Oryzomys gorgasi is a medium-sized oryzomyine with small ears and large feet, and is similar to the marsh rice rat in general appearance. The long and coarse fur is brownish above and ochraceous below. At the base of the tail, the upper and lower sides differ in color and at the end is a short tuft of hairs. The scales on the tail are well-developed. As in other Oryzomys, the hindfeet exhibit specializations for life in the water. The plantar (lower) surface of the metatarsus is naked. Two of the pads are very small. Ungual tufts, tufts of hair at the bases of the claws, are poorly developed. Interdigital webbing is present, but extends along less than half of the first phalanges.

In specimens from El Caimito, total length is 220 to 290 mm, averaging 259 mm (measured in 6 specimens); tail length is 116 to 138 mm, averaging 130 mm (measured in 8 specimens); hindfoot length is 30 to 32 mm, averaging 31 mm (measured in 10 specimens); ear length is 15 to 17 mm, averaging 16 mm (measured in 7 specimens); and condylo-incisive length (a measure of total skull size) is 26.9 to 31.4 mm, averaging 29.6 mm (measured in 5 specimens). In the holotype from Colombia, an old male, total length is 240 mm; tail length is 125 mm; ear length is 19 mm; and condylo-incisive length is 32.1 mm. The collector recorded the holotype's hindfoot as being 34 mm long, but Sánchez and colleagues remeasured it as 33 mm.

The rostrum (front part of the skull) is short. The broad zygomatic plate develops a prominent notch, but not a spine, on its front end, and its back margin is in front of the first molars. The interorbital region, located between the eyes, is narrowest towards the front and is flanked by beadings along its margins. The interparietal bone is relatively long. The incisive foramina, perforations of the palate between the incisors and the molars, are narrow and long and taper towards the end. The palate itself is also long, extending beyond the molars, and includes prominent posterolateral palatal pits near the third molars, which are excavated into deep fossae. The roof of the mesopterygoid fossa, the opening behind the palate, is not perforated by sphenopalatine vacuities. O. gorgasi lacks an alisphenoid strut; in some other oryzomyines, this extension of the alisphenoid bone separates two openings in the skull, the masticatory–buccinator foramen and the foramen ovale accessorium. The squamosal bone lacks a suspensory process that contacts the tegmen tympani, the roof of the tympanic cavity, a defining character of oryzomyines. The subsquamosal fenestra, an opening at the back of the skull determined by the shape of the squamosal, is almost absent.

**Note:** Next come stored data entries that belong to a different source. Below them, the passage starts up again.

(** C2 (amended): windows whose column indexes differ are refused when the
    monitor is constructed, with an AssertionError when the indexes have the
    same length and a ValueError otherwise, so that no test runs.  A listed
    feature absent from a window is met only when its turn comes: [run]
    ends with KeyError on that feature, after the features before it were
    tested and the drift among them announced. *)
Theorem malformed_input_failures :
  (forall (pdf1 pdf2 : DataFrame value) (cat_cols num_cols : list string)
          (alpha : float),
      columns pdf1 <> columns pdf2 ->
      Monitor.init pdf1 pdf2 cat_cols num_cols alpha
      = Raise (if Nat.eqb (List.length (columns pdf1))
                          (List.length (columns pdf2))
               then AssertionError "Columns do not match"
               else ValueError "Lengths must match to compare"))
  /\ (forall self (pre post : list string) (f : string) out,
         Monitor.continuous_columns self = pre ++ f :: post ->
         (forall g, In g pre -> exists p, numeric_test self g = Ok p) ->
         ~ In f (columns (Monitor.pdf1 self))
         \/ ~ In f (columns (Monitor.pdf2 self)) ->
         run self out
         = (Raise (KeyError f),
            out ++ map Monitor.drift_message
                       (filter (numeric_verdict self) pre)))
  /\ (forall self (pre post : list string) (f : string) out,
         numeric_family_completes self ->
         Monitor.categorical_columns self = pre ++ f :: post ->
         (forall g, In g pre -> exists p, categorical_test self g = Ok p) ->
         ~ In f (columns (Monitor.pdf1 self))
         \/ ~ In f (columns (Monitor.pdf2 self)) ->
         run self out
         = (Raise (KeyError f),
            out ++ map Monitor.drift_message
                       (filter (numeric_verdict self)
                               (Monitor.continuous_columns self)
                        ++ filter (categorical_verdict self) pre))).
Proof.
  split; [|split].
  - intros pdf1 pdf2 cat_cols num_cols alpha Hdiff.
    unfold Monitor.init, index_eq.
    destruct (Nat.eqb_spec (List.length (columns pdf1))
                           (List.length (columns pdf2))) as [Hlen|Hlen];
      [|reflexivity].
    destruct (all _) eqn:Hall; [|reflexivity].
    apply (all_index_eq _ _ Hlen) in Hall. contradiction.
  - intros self pre post f out Hcols Hpre Habs.
    apply (run_numeric_raise self pre post f _ out Hcols Hpre).
    now apply numeric_test_absent.
  - intros self pre post f out Hnum Hcols Hpre Habs.
    apply (run_categorical_raise self pre post f _ out Hnum Hcols Hpre).
    now apply categorical_test_absent.
Qed.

In the mandible (lower jaw), the upper and lower masseteric ridges come close together below the first molars, but do not fuse. The back end of the lower incisor root is in a capsular process, a raising of the mandibular bone behind the molars. The upper incisors have yellowish enamel and are opisthodont, with the cutting edge inclined backwards. The molars are relatively small and are brachydont (low-crowned) and bunodont (with the cusps higher than the connecting crests). They are similar to those of the marsh rice rat in structural details. The upper and lower first molars have small accessory roots, as in many other oryzomyines, and the second and third lower molar each have two roots only.

Oryzomys gorgasi is distinguished from other Oryzomys species by its short rostrum, the form of its incisive foramina, the absence of sphenopalatine vacuities, and the near absence of a subsquamosal fenestra. Within the species, the Colombian specimen differs from the Venezuelan animals in being larger in some measurements, but having smaller teeth, and in having oddly shaped wear facets of the incisors. The Colombian animal was probably kept in captivity for some time after it was caught, which would explain its large size and odd wear facets. There are no substantial differences between mainland O. gorgasi and material from Curaçao.

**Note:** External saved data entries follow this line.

Lemma digits_of_pos_fuel_value (fuel : nat) (n : N) (acc : string) :
  (n < 2 ^ N.of_nat fuel)%N ->
  exists ds k, digits_of_pos_fuel fuel n acc = ds +:+ acc
               /\ forall a, int_digits a ds = (a * 10 ^ k + n)%N.
Proof.
  revert n acc. induction fuel as [|fuel IH]; intros n acc Hn.
  - simpl in Hn. exists "", 0%N. split; [|intros a]; simpl; [|lia].
    replace n with 0%N by lia. done.
  - simpl digits_of_pos_fuel.
    pose proof (N.mod_lt n 10 ltac:(lia)) as Hr.
    pose proof (N.div_mod n 10 ltac:(lia)) as Hdiv.
    destruct (N.eqb_spec (n / 10) 0) as [Hq | Hq].
    + exists (String (Ascii.ascii_of_N (48 + n mod 10)) ""), 1%N.
      split; [done|]. intros a. simpl. rewrite digit_char_value by done. lia.
    + destruct (IH (n / 10)%N (String (Ascii.ascii_of_N (48 + n mod 10)) acc))
        as (ds & k & Hds & Hval).
      { apply N.Div0.div_lt_upper_bound.
        rewrite Nat2N.inj_succ, N.pow_succ_r' in Hn. lia. }
      exists (ds +:+ String (Ascii.ascii_of_N (48 + n mod 10)) ""), (k + 1)%N.
      split.
      * rewrite Hds. by rewrite string_app_assoc.
      * intros a. rewrite int_digits_app, Hval. simpl.
        rewrite digit_char_value by done. rewrite N.pow_add_r. lia.
Qed.

(** [int(str(n))] is [n]. *)
Lemma int_digits_str_of_N (n : N) : int_digits 0%N (str_of_N n) = n.
Proof.
  unfold str_of_N.
  destruct (digits_of_pos_fuel_value (S (N.to_nat (N.log2 n))) n "") as (ds & k & Hds & Hval).
  - rewrite Nat2N.inj_succ, N2Nat.id.
    destruct (N.eq_dec n 0%N) as [-> | Hn]; [done|].
    apply N.log2_spec. lia.
  - rewrite Hds, int_digits_app, Hval. simpl. lia.
Qed.

Lemma result_key_inj (i j : nat) :
  "result_" +:+ str_of_N (N.of_nat i) = "result_" +:+ str_of_N (N.of_nat j) -> i = j.
Proof.
  intros H%(inj (String.append "result_")). apply (f_equal (int_digits 0%N)) in H.
  rewrite !int_digits_str_of_N in H. lia.
Qed.

Lemma display_results_from_areas (i : nat) (results : list PyVal) :
  text_areas (display_results_from i results)
  = zip results (map (fun j => "result_" +:+ str_of_N (N.of_nat j)) (seq i (length results))).
Proof.
  revert i. induction results as [|result rest IH]; intros i; [done|].
  simpl. unfold text_areas in *. simpl. by rewrite IH.
Qed.

(** X13: [display_search_results] writes the one line [No results found.] for
    an empty list; for any other list it draws one text area for each
    passage, in order, the passage number [i] under the key [result_i], and
    no two text areas have the same key. *)
Theorem display_search_results_areas (results : list PyVal) :
  (results = [] -> display_search_results results = [st_info "No results found."])
  /\ (results <> [] ->
      text_areas (display_search_results results)
      = zip results (map (fun i => "result_" +:+ str_of_N (N.of_nat i))
                       (seq 0 (length results)))
      /\ map fst (text_areas (display_search_results results)) = results
      /\ NoDup (map snd (text_areas (display_search_results results)))).
Proof.
  split; [by intros ->|]. intros Hne.
  assert (Hareas : text_areas (display_search_results results)
                   = zip results (map (fun i => "result_" +:+ str_of_N (N.of_nat i))
                                    (seq 0 (length results)))).
  { destruct results as [|result rest]; [done|]. apply display_results_from_areas. }
  rewrite Hareas. split_and!; [done | |].
  - apply fst_zip. rewrite length_map, length_seq. done.
  - rewrite snd_zip by (rewrite length_map, length_seq; done).
    apply NoDup_fmap_2_strong; [|apply NoDup_seq].
    intros i j _ _. apply result_key_inj.
Qed.

End Display.

(** ** The further properties at work *)

Section FurtherInstances.

Import Main SummarySpec CoverageSpec MainFastapi Scenario Cases.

==Distribution and ecology==
As far as known, Oryzomys gorgasi has a disjunct distribution in northwestern South America, including Colombia, Venezuela, and Curaçao. In a 2009 paper, Carleton and Arroyo-Cabrales speculated that its distribution may extend into Central America. The Colombian population is known from the holotype only, caught at Loma Teguerre (7°54'N, 77°W) in Antioquia Department, northwestern Colombia, near the Río Atrato, at about 1 m above sea level. The location is apparently a freshwater swamp, and Hershkovitz suggested that O. gorgasi probably occurred throughout the swamp forests in the Río Atrato basin. On Curaçao, it is known from cave faunas at Tafelberg Santa Barbara, Noordkant, Ser'i Kura, and Hermanus. At Tafelberg Santa Barbara, it was found in association with introduced black rats (Rattus rattus), indicating that the population persisted at least until the first European contact in 1499.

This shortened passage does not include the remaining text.